Porém, cerca de uma década antes da adesão à CEE, havia já tido início o processo contra-revolucionário e de recuperação capitalista no País, em que se inseria o ataque a direitos laborais e sociais, a outras conquistas de Abril e à própria Constituição da República.
Constituição revista em 1982, com alterações ao nível da organização do poder político saído da Revolução, entre outras, e fixação - também a pretexto da adesão – de artigos com impacto no mundo laboral, de que é exemplo a imposição do direito de tendência sindical. Almejavam, então, travar a luta organizada das massas, por via da divisão dos trabalhadores e do enfraquecimento do projecto sindical unitário e de classe consubstanciado na CGTP-IN, a grande central sindical dos trabalhadores em Portugal.
Ao longo dos anos, ao ritmo do aprofundamento do processo de integração capitalista europeia e, em particular, com a União Económica e Monetária e o Euro - instrumentos desenhados à medida dos interesses dos países economicamente mais desenvolvidos e dos grandes grupos económicos que neles imperam -, Portugal foi perdendo soberania e independência, o desenvolvimento do seu sistema produtivo foi posto em causa, estagnou no plano económico, a dívida pública e os juros a ela acoplados dispararam, intensificou-se a exploração do trabalho e as desigualdades na distribuição da riqueza, acentuou-se a degradação das condições de vida dos trabalhadores e do povo, comprometendo o futuro. Processo conduzido, no País, por sucessivos governos PS, PSD e CDS, no quadro da política de direita por si protagonizada, sempre no “pelotão da frente” do apoio à escalada neoliberal, federalista e, também, militarista da União Europeia, patente nos tratados e políticas comuns e expressa nos condicionalismos, imposições e chantagens de domínio político e económico.

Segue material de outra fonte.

(* ===== verification/StoreInv.v ===== *)
(** The store's guarantees over any sequence of its operations
    (crates/nessie-cas-store/src/{store,scrub,evict}.rs, models in Store.v and
    Evict.v): the books balance, a write-only store never retains more than its
    capacity, and a refused write changes nothing. *)

From Stdlib Require Import ZArith Lia.
From stdpp Require Import base list gmap sets.
From S2P Require Import Prelude Ordered Text Digest Errors Cas Store Reach Evict.

Local Open Scope Z_scope.

(** ** The gate, read by read *)

Section gate.
Context (cap held others : Z) (Hcap : 0 <= cap < u64_max).

(** The gate lets [n] more bytes through with [mine] reserved. *)
Definition fits (mine n : Z) : Prop := held + others + mine + n <= cap.
#[global] Instance fits_dec mine n : Decision (fits mine n).
Proof. unfold fits. apply _. Defined.

Lemma gate_read_data mine b :
  gate_read cap held others mine (RData b) =
  if bool_decide (fits mine (zlen b)) then (RData b, mine + zlen b, false)
  else (RErr gate_error, mine, true).
Proof.
  unfold gate_read, fits. pose proof (zlen_nonneg b).
  assert (Hiff : cap < sat_add64 (sat_add64 held (others + mine)) (zlen b) <->
    ~ held + others + mine + zlen b <= cap) by (unfold sat_add64, u64_max in *; lia).
  repeat case_bool_decide; tauto.
Qed.

Lemma gate_reads_nil mine :
  gate_reads cap held others mine [] = if bool_decide (fits mine 0) then [] else [RErr gate_error].
Proof. cbn [gate_reads]. rewrite gate_read_data. change (zlen []) with 0. by case_bool_decide. Qed.

Lemma gate_reads_data mine b src :
  gate_reads cap held others mine (RData b :: src) =
  if bool_decide (fits mine (zlen b))
  then RData b :: gate_reads cap held others (mine + zlen b) src
  else RErr gate_error :: gate_reads cap held others mine src.
Proof. cbn [gate_reads]. rewrite gate_read_data. by case_bool_decide. Qed.

Lemma gate_after_data mine t b src k :
  gate_after cap held others mine t (RData b :: src) (S k) =
  if bool_decide (fits mine (zlen b))
  then gate_after cap held others (mine + zlen b) t src k
  else gate_after cap held others mine true src k.
Proof.
  cbn [gate_after]. rewrite gate_read_data.
  case_bool_decide; by rewrite ?orb_false_r, ?orb_true_r.
Qed.

Lemma read_to_end_len s r s' : read_to_end s = (r, s') -> (length s' <= length s)%nat.
Proof. intros [pre ->]%read_to_end_suffix. rewrite length_app. lia. Qed.

Lemma reads_made_cons ev g r left_ :
  read_to_end g = (r, left_) -> reads_made (ev :: g) left_ = S (reads_made g left_).
Proof. intros H%read_to_end_len. unfold reads_made. simpl. lia. Qed.

Lemma reads_made_one ev g : reads_made (ev :: g) g = 1%nat.
Proof. unfold reads_made. simpl. lia. Qed.
(* ===== verification/Pins.v ===== *)
(** Persistent pins: crates/nessie-store/src/cas_node/refs.rs and the parts of
    cas_node.rs it stands on (the node without peers: its own store is its local one,
    and no mirror waits for copies).  Whole nodes and their maintenance are Node.v's;
    what their runs do to the pins is shown in NodePins.v.

    The pin set lives in the store itself as a [Tree]; the file [refs/roots] names that
    tree's digest.  The ref directory is two files, the ref and the temporary one it is
    replaced from; a [pub_fault] is where replacing it fails, or where the process dies
    doing so, and [sync] is what syncing the directory afterwards returns. *)

From Stdlib Require Import ZArith Lia.
From stdpp Require Import base list gmap sets.
From S2P Require Import Prelude Ordered Text Digest Errors Cursor Canonical Cas Store Reach Evict.
From S2P Require Import StoreInv.

Local Open Scope Z_scope.

(** ** The ref directory *)

Record RefDir := mkRefDir { roots_file : option (list byte); roots_tmp : option (list byte) }.

Inductive pub_fault := FailDir | FailCreate | FailWrite (written : nat) | FailSync | FailRename.

Definition lf : byte := z2b 10.

(** [writeln!(file, "{tree}")] *)
Definition ref_line (tree : Digest) : list byte := to_string tree ++ [lf].

Definition pub_error : io_error := io_other (bs "publish").

(** [publish_ref]: temp, fsync, rename; only the rename touches the ref. *)
Definition publish_ref (fault : option pub_fault) (tree : Digest) (dir : RefDir) :
    result io_error () * RefDir :=
  match fault with
  | Some FailDir | Some FailCreate => (Err pub_error, dir)
  | Some (FailWrite n) =>
      (Err pub_error, mkRefDir (roots_file dir) (Some (firstn n (ref_line tree))))
  | Some FailSync | Some FailRename =>
      (Err pub_error, mkRefDir (roots_file dir) (Some (ref_line tree)))
  | None => (Ok (), mkRefDir (Some (ref_line tree)) None)
  end.

(** ** The tree of pins *)

(** One entry per pin, named by the pin's digest text. *)
Definition pin_entry (d : Digest) : list byte * Tree.TreeEntry :=
  (to_string d, Tree.mkTreeEntry d (Tree.File false)).

Definition root_tree (pins : gset Digest) : Tree.t := Tree.mk (bt_collect (pin_entry <$> bt_iter pins)).

(** Why the pins do not load: what [anyhow] carries. *)
Inductive LoadError :=
| Unreadable (e : io_error)
| NotADigest (e : DigestParseError)
| Backend (e : BackendError)
| Misnamed (name : list byte) (d : Digest).

(** An operation of the local store, its error carried along. *)
Definition backend {S A} (op : M BackendError S A) : M LoadError S A := fun s =>
  let '(r, s') := op s in (map_err Backend r, s').

(** The loop over a tree's entries: every name must be its digest's text. *)
Fixpoint collect_pins (entries : list (list byte * Tree.TreeEntry)) (pins : gset Digest) :
    result LoadError (gset Digest) :=
  match entries with
  | [] => Ok pins
  | (name, entry) :: rest =>
      if bool_decide (name = to_string (Tree.te_digest entry))
      then collect_pins rest (pins ∪ {[Tree.te_digest entry]})
      else Err (Misnamed name (Tree.te_digest entry))
  end.

Section load.
(** [node.local()]: a read that asks no peer. *)
Context {Hs : Hashers} {S : Type} (local_get : Digest -> M BackendError S source).

Definition read_tree (text : list byte) :
    M LoadError S (gset Digest * option Digest) :=
  tree ← lift (map_err NotADigest (from_str (default text (strip_suffix [lf] text))));
  reader ← backend (local_get tree);
  bytes ← lift (map_err Unreadable (read_to_end reader).1);
  t ← lift (map_err Backend (Tree.from_canonical_bytes bytes));
  pins ← lift (collect_pins (Tree.entries t) ∅);
  mret (pins, Some tree).

(** The pins a node starts with: none if there is no ref yet.  [io] is how reading an
    existing ref file went. *)
Definition load (io : result io_error ()) (dir : RefDir) :
    M LoadError S (gset Digest * option Digest) :=
  match roots_file dir with
  | None => mret (∅, None)
  | Some text =>
      lift (map_err Unreadable io) ≫= fun _ =>
      text ← lift (ok_or (from_utf8 text) (Unreadable (io_other (bs "stream did not contain valid UTF-8"))));
      read_tree text
  end.
End load.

Em 1989, Michel Rocard, à altura Primeiro-Ministro de França, com desfaçatez, admitia que «as regras do jogo do capitalismo internacional» impediam «qualquer política social audaciosa», pelo que, «para fazer a Europa», era preciso «assumir as regras» desse «jogo cruel».
Não será de estranhar, portanto, que, na Europa do capital, 20 anos de Euro desmintam, de forma cristalina, proclamações e ilusões vendidas, em torno da dita «política de coesão». Os Estados-Membros foram perdendo soberania monetária, cambial e orçamental e o propalado «modelo social europeu», fruto da luta de gerações de trabalhadores, foi sendo estilhaçado, através da crescente liberalização e desregulação das relações laborais, da amputação do direito de contratação colectiva, da negação do direito ao trabalho e ao trabalho com direitos, da precariedade, do desemprego, do aumento da pobreza (também laboral) e da idade da reforma, da acentuação das desigualdades, das privatizações de empresas e de serviços públicos e funções sociais dos estados, limitando, entre outros, o direito à saúde, à educação, à habitação, à segurança social; da negação do direito ao progresso e ao desenvolvimento dos países de economias mais frágeis e dependentes, como Portugal.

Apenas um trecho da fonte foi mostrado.